(** ** Division by a zero total *)

(** C4: the two divisions are not guarded.  The all-zero histogram
    [[{mid:10,count:0},{mid:30,count:0}]] is non-empty, the derivation
    computes its total count and its total amount as zero, and its
    curve contains a point whose two coordinates are not finite; and in
    general, whenever the total count (the total amount) that the
    derivation computes is zero, the [p] (the [L]) of every point
    computed from a bucket is not finite. *)
Theorem division_by_zero_unguarded :
  (∃ h : list bucket,
     h ≠ []
     ∧ Lorenz64.totalCount (Lorenz64.sorted_of h) = Fin 0
     ∧ Lorenz64.totalAmount (Lorenz64.sorted_of h) = Fin 0
     ∧ ∃ q, q ∈ Lorenz64.lorenzData h ∧ is_finite (p q) = false
            ∧ is_finite (L q) = false)
  ∧ (∀ (h : list bucket) (i : nat) (q : point),
       (i < length h)%nat → Lorenz64.lorenzData h !! S i = Some q →
       (Lorenz64.totalCount (Lorenz64.sorted_of h) = Fin 0
          → is_finite (p q) = false)
       ∧ (Lorenz64.totalAmount (Lorenz64.sorted_of h) = Fin 0
          → is_finite (L q) = false)).
Proof.
  split.
  - exists [bkt 10 0; bkt 30 0]. split; [done|].
    split; [by_evaluation|]. split; [by_evaluation|].
    exists (Point NaN NaN). split; [|done].
    apply list_elem_of_lookup. exists 1%nat. by_evaluation.
  - intros h i q Hi Hq.
    rewrite lorenzData64_nonempty in Hq by (intros ->; simpl in Hi; lia).
    change ((?x :: ?l) !! S i) with (l !! i) in Hq.
    rewrite lookup_app_l in Hq by (by rewrite walk64_length, sorted_of_length).
    destruct (Forall_lookup_1 _ _ _ _ (walk64_quotients _ _ _ _ _) Hq)
      as (x & y & ->).
    simpl. split; intros ->; apply js_quot_by_zero.
Qed.

Lemma division_by_zero_unguarded_witness :
  let h := [bkt 10 0; bkt 30 0] in
  ∃ q, Lorenz64.lorenzData h !! 2%nat = Some q ∧ is_finite (p q) = false
       ∧ is_finite (L q) = false.
Proof.
  exists (Point NaN NaN). split; [by_evaluation|].
  refine ((λ H, conj (proj1 H _) (proj2 H _))
    (proj2 division_by_zero_unguarded [bkt 10 0; bkt 30 0] 1%nat
       (Point NaN NaN) _ _)).
  - by_evaluation.
  - by_evaluation.
  - simpl. lia.
  - by_evaluation.
Defined.

(** ** The last computed point *)

(** C9, as stated, fails: the histogram
    [[{mid:2^1023,count:2},{mid:2^1023,count:1}]] is non-empty, its total
    count 3 and its total amount 3 * 2^1023 are not zero, and the
    derivation computes the total count 3 and, the sum of the amounts
    overflowing, the total amount [Infinity], which is not zero either;
    yet the last point of the walk is (1, NaN), not (1,1). *)
Lemma infinite_total_last_point_not_anchor :
  let h := [Lorenz64.bkt2 1 1023 2; Lorenz64.bkt2 1 1023 1] in
  let sorted := Lorenz64.sorted_of h in
  h ≠ []
  ∧ totalCount h ≠ 0 ∧ totalAmount h ≠ 0
  ∧ Lorenz64.totalCount sorted = Fin (Qc_of_Z 3)
  ∧ Lorenz64.totalAmount sorted = PosInf
  ∧ Lorenz64.lorenzData h
    = [pt (frac 0 1) (frac 0 1);
       pt (frac 6004799503160661 9007199254740992) NaN; pt (frac 1 1) NaN;
       pt (frac 1 1) (frac 1 1)]
  ∧ last (Lorenz64.walk (Lorenz64.totalCount sorted)
            (Lorenz64.totalAmount sorted) (Fin 0) (Fin 0) sorted)
    ≠ Some (Point (Fin 1) (Fin 1)).
Proof.
  cbv zeta. split; [done|]. do 5 (split; [by_evaluation|]). by_evaluation.
Qed.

__What the task requires__:
From the material above, copy every line that has the word "totalAmount" in it.

__Output of the task__:
     ∧ Lorenz64.totalAmount (Lorenz64.sorted_of h) = Fin 0
       ∧ (Lorenz64.totalAmount (Lorenz64.sorted_of h) = Fin 0
  ∧ totalCount h ≠ 0 ∧ totalAmount h ≠ 0
  ∧ Lorenz64.totalAmount sorted = PosInf
            (Lorenz64.totalAmount sorted) (Fin 0) (Fin 0) sorted)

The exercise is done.